Page 24 of Holding You


Font Size:

The entire time I’ve been away, there hasn’t been a day I haven't thought about him. I wonder if he’s thought about me as much as I’ve thought about him. His hand in mine. The way he holds me and listens to me…there’s no one else in the entire world that understands me. When I’m with him, it’s like I’m the only person in his world.

I flip my phone over to the screen, unlock it, and tap his text message.

Kai:

My smile hasn’t left my face since I talked to you last night.

As I stare at my phone. I shake my head and run my palms over my forearms, goosebumps rough under my fingers. “Why is he such a nice guy?” I whisper.

“Because that’s what you need in your life.” Lia rubs my shoulders and squeezes them.

I didn’t hear from him all day, so I was second-guessing if it had been a good idea to have texted and called him last night in the first place. Now, I’m ecstatic. I walk back to my bed with Lia following as I type out a text to him.

Ava:

We started a habit of my being in bed when we talk and text. I’m so tired…and kinda missing my sister tonight.

Kai:

And I always seem to be in the hot tub. I’m a creature of habit. I’m virtually hugging you. Can you feel it? I’m sorry you’re missing her.

I giggle when I imagine him saying this, shrugging his broad shoulders.

“Head. Over. Heels,” Lia says as she puckers her lips and kisses the air.

When I side-eye her, she blows me a kiss.

“We’d better get some sleep. It’s an early morning tomorrow,” I say, pushing her off my bed. “Goodnight.”

My phone rings. It’s Kai.

“Hello,” I say abruptly.

“Hey, I figured a call was warranted. You sounded sad in your last text message.” I hear him sigh on the other end.

I wish I were in the hot tub with him, always in that hot tub. I’m jealous; my body could use it right about now.

Clearing my throat, as tears well in my eyes, I say, “I can’t remember the last time I missed her this much.”

“Aw, I’m sure she misses you, too.” His soothing voice coats me from the outside in.

“It’s too late to call her now. She’s been so tired with this pregnancy. I wish I were there to help her, too. Maybe that’s weighing on me.” I throw myself back on my pillow, staring hopelessly up at the ceiling while I stare into it like it holds the answers to my struggles.
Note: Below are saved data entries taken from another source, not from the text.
Lemma slot_exists d s i : disp_wf d s -> 0 <= i < FIXED_SIZE_COUNT -> exists f c, at_slot d i f c.
Proof.
  intros Hd Hi. destruct (index_in_range (fixed_size d) i) as [f Hf]; [rewrite (dp_fixed_len _ _ Hd); lia|].
  destruct (index_in_range (cache d) i) as [c Hc]; [rewrite (dp_cache_len _ _ Hd); lia|]. by exists f, c.
Qed.

Lemma slot_of d s i f : disp_wf d s -> index (fixed_size d) i = Ok f -> exists c, at_slot d i f c.
Proof.
  intros Hd Hf. apply index_ok in Hf as [Hi Hl]. apply lookup_lt_Some in Hl as Hlt. rewrite (dp_fixed_len _ _ Hd) in Hlt.
  destruct (index_in_range (cache d) i) as [c Hc]; [rewrite (dp_cache_len _ _ Hd); lia|].
  exists c. split; [|done]. by apply index_ok.
Qed.

Lemma at_slot_set d i f c f' c' j g e : at_slot d i f c ->
  at_slot (set_slot d i f' c') j g e <-> (j = i /\ g = f' /\ e = c') \/ (j <> i /\ at_slot d j g e).
Proof.
  intros [Hf Hc]. unfold at_slot, set_slot. cbn [fixed_size cache].
  rewrite (index_insert _ i j f' f Hf), (index_insert _ i j c' c Hc). case_decide as Hj.
  - split; [intros [[= ->] [= ->]]; by left|intros [(_ & -> & ->)|[]]; done].
  - split; [intros H; by right|intros [[] | [_ H]]; done].
Qed.

Lemma fixed_owns_taken f s size p : fixed_wf f s size -> fixed_owns f p -> taken s p.
Proof.
  intros Hf Hp. pose proof (fw_state _ _ _ Hf) as Hst. unfold fixed_owns in Hp. destruct (fs_quarry f) as [q|].
  - destruct Hst as (_ & [Hh _] & Hbs & _). destruct Hp as [Hp|Hp]; [by apply (bitmap_state_taken _ _ _ _ Hbs)|].
    by apply (quarry_owns_taken q s (blocks f)).
  - rewrite Hst in Hp. destruct Hp as [Hp|[]]. unfold bitmap_owns, inside in Hp. cbn in Hp. lia.
Qed.

Lemma fixed_frame Q f s s' size : fixed_wf f s size -> touches Q s s' -> (forall p, fixed_owns f p -> ~ Q p) ->
  fixed_wf f s' size.
Proof.
  intros [Hb Hs Hst] Hto HQ. split; [apply (touches_wf Hto)|done|]. unfold fixed_owns in HQ. destruct (fs_quarry f) as [q|]; [|done].
  destruct Hst as (Hqs & Hex & Hbs & Hdis). split; [done|].
  split; [apply (quarry_exact_frame Q _ s); try done; intros p Hp; apply HQ; by right|]. split; [|done].
  apply (bitmap_state_frame Q _ s); try done. intros p Hp. apply HQ. by left.
Qed.

(** Only the allocators and the clips matter. *)
Lemma disp_wf_ext d d' s : cache d' = cache d -> fixed_size d' = fixed_size d -> disp_wf d s -> disp_wf d' s.
Proof. intros Hc Hf [H1 H2 H3 H4 H5]. unfold at_slot in *. split; unfold at_slot; rewrite ?Hc, ?Hf; done. Qed.

(** An operation on one slot. *)
Lemma update_slot d s s' i f c f' c' : disp_wf d s -> at_slot d i f c -> touches (fixed_owns f) s s' ->
  slot_wf i f' c' s' -> (forall p, fixed_owns f' p -> taken s p -> fixed_owns f p) -> disp_wf (set_slot d i f' c') s'.
Proof.
  intros Hd Hi Hto Hs Hown. pose proof Hi as [Hif _].
  assert (forall j g p, j <> i -> index (fixed_size d) j = Ok g -> fixed_owns g p -> ~ fixed_owns f p /\ taken s p) as Hother.
  { intros j g p Hj Hg Hp. split; [by apply (dp_apart _ _ Hd j i g f p)|].
    destruct (slot_of d s j g Hd Hg) as [e He]. apply (fixed_owns_taken g s (class_size j)); [|done].
    apply (sl_fixed _ _ _ _ (dp_slot _ _ Hd _ _ _ He)). }
  split.
  - apply (touches_wf Hto).
  - cbn [set_slot fixed_size]. rewrite length_insert. apply (dp_fixed_len _ _ Hd).
  - cbn [set_slot cache]. rewrite length_insert. apply (dp_cache_len _ _ Hd).
  - intros j g e [(-> & -> & ->)|[Hj He]]%(at_slot_set d i f c f' c'); [done| |done].
    destruct (dp_slot _ _ Hd _ _ _ He) as [Hgf Hgc Hgb]. split; [|done|done].
    apply (fixed_frame _ _ _ _ _ Hgf Hto). intros p Hp. destruct He as [He _]. by apply (Hother j g).
  - intros j k g h p Hjk. cbn [set_slot fixed_size]. rewrite !(index_insert _ i _ f' f Hif).
    case_decide as Hji; case_decide as Hki; [congruence|..].
    + intros [= <-] Hh Hp Hq. destruct (Hother k h p) as [Hn Ht]; [congruence|done|done|]. by apply Hn, Hown.
    + intros Hg [= <-] Hp Hq. destruct (Hother j g p) as [Hn Ht]; [congruence|done|done|]. by apply Hn, Hown.
    + intros Hg Hh. by apply (dp_apart _ _ Hd j k).
Qed.

Lemma user_block_at d i f c a : at_slot d i f c -> user_block d i a <-> live_block f a /\ ~ a ∈ clip_blocks c.
Proof.
  intros [Hsf Hsc]. split; [|by exists f, c]. intros (g & e & [Hg He] & Hx).
  assert (g = f) as -> by congruence. by assert (e = c) as -> by congruence.
Qed.

(** The blocks of callers after such an operation. *)
Lemma user_block_set d i f c f' c' j a : at_slot d i f c ->
  user_block (set_slot d i f' c') j a <->
    (j = i /\ live_block f' a /\ ~ a ∈ clip_blocks c') \/ (j <> i /\ user_block d j a).
Proof.
  intros Hi. split.
  - intros (g & e & He & Hl & Hn). apply (at_slot_set d i f c) in He as [(-> & -> & ->)|[Hj He]]; [by left|right|done].
    split; [done|]. by exists g, e.
  - intros [(-> & Hl & Hn)|(Hj & g & e & He & Hl & Hn)].
    + exists f', c'. split; [|done]. apply (at_slot_set d i f c); [done|by left].
    + exists g, e. split; [|done]. apply (at_slot_set d i f c); [done|by right].
Qed.

(** *** Operations on parts of the state *)

Lemma set_slot_id_fixed d i f c c' : at_slot d i f c ->
  mkDispatcher (<[Z.to_nat i := c']> (cache d)) (fallback_info d) (fixed_size d) (info d) = set_slot d i f c'.
Proof. intros [[_ Hf]%index_ok _]. unfold set_slot. by rewrite (list_insert_id (fixed_size d)). Qed.
Lemma set_slot_id_clip d i f c f' : at_slot d i f c ->
  mkDispatcher (cache d) (fallback_info d) (<[Z.to_nat i := f']> (fixed_size d)) (info d) = set_slot d i f' c.
Proof. intros [_ [_ Hc]%index_ok]. unfold set_slot. by rewrite (list_insert_id (cache d)). Qed.
Lemma set_slot_twice d i f c f' c' : set_slot (set_slot d i f c) i f' c' = set_slot d i f' c'.
Proof. unfold set_slot. cbn. by rewrite !list_insert_insert_eq. Qed.
Lemma at_slot_same d i f c f' c' : at_slot d i f c -> at_slot (set_slot d i f' c') i f' c'.
Proof. intros H. apply (at_slot_set d i f c); [done|by left]. Qed.

Lemma on_clip_ok {A} (op : M (Clip V) A) d s i f c c' r : at_slot d i f c -> op c = (c', r) ->
  on_clip i op (d, s) = ((set_slot d i f c', s : S), r).
Proof.
  intros Hi E. unfold on_clip. pose proof Hi as [_ Hc]. by rewrite Hc, E, (set_slot_id_fixed d i f c) by done.
Qed.
Lemma on_allocator_ok {A} (op : M (FixedSizeAllocator * S) A) d s i f c f' s' r : at_slot d i f c -> op (f, s) = ((f', s'), r) ->
  on_allocator i op (d, s) = ((set_slot d i f' c, s'), r).
Proof.
  intros Hi E. unfold on_allocator. pose proof Hi as [Hf _]. by rewrite Hf, E, (set_slot_id_clip d i f c) by done.
Qed.
Lemma on_both_ok {A} (op : M (FixedSizeAllocator * Clip V) A) d s i f c f' c' r : at_slot d i f c -> op (f, c) = ((f', c'), r) ->
  on_both i op (d, s) = ((set_slot d i f' c', s : S), r).
Proof. intros [Hf Hc] E. unfold on_both. by rewrite Hf, Hc, E. Qed.

(** *** Statistics change nothing else *)

Definition memory_of (f : FixedSizeAllocator) : DynamicBitmap * option Quarry := (fs_bitmap f, fs_quarry f).

Lemma same_memory f f' : memory_of f' = memory_of f ->
  (forall s size, fixed_wf f s size -> fixed_wf f' s size) /\ (forall a, live_block f' a <-> live_block f a) /\
  (forall p, fixed_owns f' p <-> fixed_owns f p) /\ held_pages f' = held_pages f.
Proof.
  intros [= Hb Hq]. unfold live_block, in_use, fixed_owns, held_pages, blocks. rewrite Hb, Hq.
  split; [|done]. intros s size [H1 H2 H3]. unfold blocks in H3. split; [done|done|]. unfold blocks. by rewrite Hb, Hq.
Qed.

Record recounted (d d' : Dispatcher V) : Prop := {
  rc_cache : cache d' = cache d;
  rc_memory : memory_of <$> fixed_size d' = memory_of <$> fixed_size d;
}.

Lemma recounted_refl d : recounted d d.
Proof. by split. Qed.
Lemma recounted_trans d d' d'' : recounted d d' -> recounted d' d'' -> recounted d d''.
Proof. intros [H1 H2] [H3 H4]. split; congruence. Qed.
Lemma recounted_sym d d' : recounted d d' -> recounted d' d.
Proof. intros [H1 H2]. by split. Qed.

Lemma recounted_index d d' i f : recounted d d' -> index (fixed_size d') i = Ok f ->
  exists g, index (fixed_size d) i = Ok g /\ memory_of f = memory_of g.
Proof.
  intros [_ H] [Hi Hl]%index_ok. assert ((memory_of <$> fixed_size d) !! Z.to_nat i = Some (memory_of f)) as Hm.
  { rewrite <- H, list_lookup_fmap, Hl. done. }
  rewrite list_lookup_fmap in Hm. destruct (fixed_size d !! Z.to_nat i) as [g|] eqn:E; [|done]. injection Hm as ? ?.
  exists g. split; [by apply index_ok|]. unfold memory_of. congruence.
Qed.

Lemma recounted_slot d d' i f c : recounted d d' -> at_slot d' i f c -> exists g, at_slot d i g c /\ memory_of f = memory_of g.
Proof.
  intros Hr [Hf Hc]. destruct (recounted_index d d' i f Hr Hf) as (g & Hg & Hm). exists g. split; [|done]. split; [done|].
  by rewrite <- (rc_cache _ _ Hr).
Qed.

Lemma disp_wf_recount d d' s : recounted d d' -> disp_wf d s -> disp_wf d' s.
Proof.
  intros Hr Hd. split.
  - apply (dp_big _ _ Hd).
  - rewrite <- (dp_fixed_len _ _ Hd), <- (length_fmap memory_of), (rc_memory _ _ Hr). apply length_fmap.
  - rewrite (rc_cache _ _ Hr). apply (dp_cache_len _ _ Hd).
  - intros i f c Hs. destruct (recounted_slot d d' i f c Hr Hs) as (g & Hg & Hm). destruct (same_memory g f Hm) as (Hw & Hl & _).
    destruct (dp_slot _ _ Hd _ _ _ Hg) as [Hgf [H1 H2 H3 H4] Hgb]. split; [by apply Hw| |].
    + split; try done. intros a Ha. by apply Hl, H1.
    + intros a Hav Ha. apply (Hgb a); [done|]. by apply Hl.
  - intros i j f g p Hij Hf Hg. destruct (recounted_index _ _ _ _ Hr Hf) as (f' & Hf' & Hmf).
    destruct (recounted_index _ _ _ _ Hr Hg) as (g' & Hg' & Hmg).
    destruct (same_memory _ _ Hmf) as (_ & _ & Ho & _). destruct (same_memory _ _ Hmg) as (_ & _ & Ho' & _). rewrite Ho, Ho'.
    by apply (dp_apart _ _ Hd i j).
Qed.

Lemma user_block_recount d d' i a : recounted d d' -> user_block d' i a <-> user_block d i a.
Proof.
  assert (forall d d', recounted d d' -> user_block d' i a -> user_block d i a) as H.
  { intros e e' Hr (f & c & Hs & Hl & Hn). destruct (recounted_slot e e' i f c Hr Hs) as (g & Hg & Hm).
    exists g, c. split; [done|]. split; [|done]. by apply (same_memory g f Hm). }
  intros Hr. split; apply H; [done|by apply recounted_sym].
Qed.
Lemma balanced_fixed_allocate i l : balanced_op (fixed_size_allocate available i l).
Proof.
  unfold fixed_size_allocate. destruct available.
  - apply balanced_bind; [auto with stats|intros [ptr|]]; [apply balanced_bind; auto with stats|].
    apply balanced_bind; [auto with stats|intros [|]]; [|auto with stats].
    apply balanced_bind; [apply balanced_both, keeps_bind; [auto with stats|intros c; apply keeps_fill]|intros _].
    apply balanced_bind; [auto with stats|intros [ptr|]]; [apply balanced_bind; auto with stats|auto with stats].
  - apply balanced_bind; [auto with stats|intros [|]]; [|auto with stats].
    apply balanced_bind; [apply balanced_allocator, keeps_allocate|intros ptr].
    apply balanced_bind; [destruct (negb _); auto with stats|auto with stats].
Qed.

Lemma balanced_fallback_allocate l init : balanced_op (fallback_allocate l init).
Proof.
  apply balanced_bind; [apply balanced_ok, balanced_snd|intros [[ptr n]|]]; [|auto with stats].
  apply balanced_bind; auto with stats.
Qed.

Lemma balanced_fixed_deallocate i ptr l : balanced_op (fixed_size_deallocate available i ptr l).
Proof.
  unfold fixed_size_deallocate. destruct available.
  - apply balanced_bind; [auto with stats|intros [|]]; [auto with stats|].
    apply balanced_bind; [apply balanced_both, keeps_bind; [auto with stats|intros c; apply keeps_unfill]|intros _].
    apply balanced_bind; [auto with stats|intros [|]]; [auto with stats|].
    apply balanced_bind; [apply balanced_allocator, keeps_fixed_deallocate|auto with stats].
  - apply balanced_bind; [apply balanced_allocator, keeps_fixed_deallocate|auto with stats].
Qed.

Lemma balanced_fallback_deallocate ptr l : balanced_op (fallback_deallocate ptr l).
Proof. do 2 (apply balanced_bind; [auto with stats|intros _]). apply balanced_fallback_info. Qed.

Hint Resolve balanced_fixed_allocate balanced_fallback_allocate balanced_fixed_deallocate balanced_fallback_deallocate : stats.

Lemma alloc_balanced l : balanced_op (alloc available l).
Proof. do 2 (apply balanced_bind; [auto with stats|intros ?]). case_match; auto with stats. Qed.
Lemma alloc_zeroed_balanced l : balanced_op (alloc_zeroed available l).
Proof. do 2 (apply balanced_bind; [auto with stats|intros ?]). case_match; auto with stats. Qed.
Lemma dealloc_balanced ptr l : balanced_op (dealloc available ptr l).
Proof. do 2 (apply balanced_bind; [auto with stats|intros ?]). case_match; auto with stats. Qed.

Lemma then_balanced (c : M (Dispatcher V * S) Z) (k : M (Dispatcher V * S) unit) : balanced_op c -> balanced_op k ->
  balanced_op (let! r := c in if negb (r =? 0) then let! _ := k in retM r else retM r).
Proof.
  intros Hc Hk. apply balanced_bind; [done|intros r]. destruct (negb _); [apply balanced_bind; auto with stats|auto with stats].
Qed.

Lemma realloc_balanced ptr l n : balanced_op (realloc available ptr l n).
Proof.
  unfold realloc. do 4 (apply balanced_bind; [auto with stats|intros ?]).
  destruct a1 as [i|], a2 as [j|].
  - destruct (i =? j); [apply balanced_bind; auto with stats|apply then_balanced; auto with stats].
  - apply then_balanced; auto with stats.
  - apply then_balanced; auto with stats.
  - apply balanced_bind; [auto with stats|intros _]. apply balanced_bind; [apply balanced_ok, balanced_snd|intros [[r m]|]]; [|auto with stats].
    do 2 (apply balanced_bind; [apply balanced_fallback_info|intros _]). auto with stats.
Qed.

Lemma unmap_balanced : balanced_op (unmap available).
Proof.
  unfold unmap. do 5 (apply balanced_bind; [auto with stats|intros ?]).
  apply balanced_bind; [destruct available; [apply balanced_for; intros i; apply balanced_both|auto with stats]|intros _].
  { apply keeps_bind; [auto with stats|intros c]. destruct (negb _); [apply keeps_unfill|auto with stats]. }
  apply balanced_bind.
  - apply balanced_for. intros i d s Hd%adds_up_ahead.
    pose proof (ahead_counts _ _ i d s _ unmap_counts Hd) as Hc. unfold unmap_allocator, bindM, okM.
    destruct (on_allocator _ _ _) as [[d' s'] [k|e|]]; [| |done]; apply adds_up_ahead; [|exact Hc].
    destruct Hc as [_ Hc]. apply (ahead_total (pages_deallocation_writes k)) in Hc. eapply ahead_ext; [|exact Hc]. intros w. lia.
  - intros _. apply balanced_bind; [unfold load_total; apply balanced_bind; auto with stats|auto with stats].
Qed.

Lemma new_adds_up : adds_up (dispatcher_new (V := V)).
Proof.
  intros w. cbn [dispatcher_new info atomic_info_new words]. unfold parts. cbn [fallback_info fixed_size atomic_info_new words dispatcher_new].
  rewrite fmap_replicate. generalize (Z.to_nat FIXED_SIZE_COUNT) as n. intros n.
  assert (sum (replicate n (info_word (fs_info fixed_new) w)) = 0) as ->; [|done].
  assert (info_word (fs_info fixed_new) w = 0) as -> by (by destruct w).
  induction n as [|n IH]; [done|]. change (0 + sum (replicate n 0) = 0). by rewrite IH.
Qed.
“You’ll be back soon. Right? For the baby shower?” he asks with hope and a smidge of excitement in his voice.

“Yeah, you’re right, I will be.” Slinging my arm over my eyes, I take a deep breath and let it out. When I roll over, I tuck my knees close to me as I listen to Kai’s soothing voice purring into my ear.

“One day at a time, and then you’ll be back hugging her and your niece,” he says with compassion, and I can feel it deep in my bones.

The excitement of being home only flourishes within me. And the days I’m counting down until I see them…and Kai. And I wonder if some of my sadness comes from missing him and the short time we shared.

“Tell me all about what’s going on with you. I’ve talked enough.” I sigh, questioning all these feelings.

“You can talk as long as you want with me. I’m here for you.” Okay, maybe the tears aren’t dried up as one slides down my cheek and straight into my mouth. It’s like he’s hugging me from afar, and I don’t want him to stop.

“Please…” I whisper into the phone. “Distract me for a little bit.”

He talks about the case he has at work and updates me on the renovation projects he’s working on in the house. His smooth voice shares his life with me, and soon, my eyes are heavy and I fall asleep.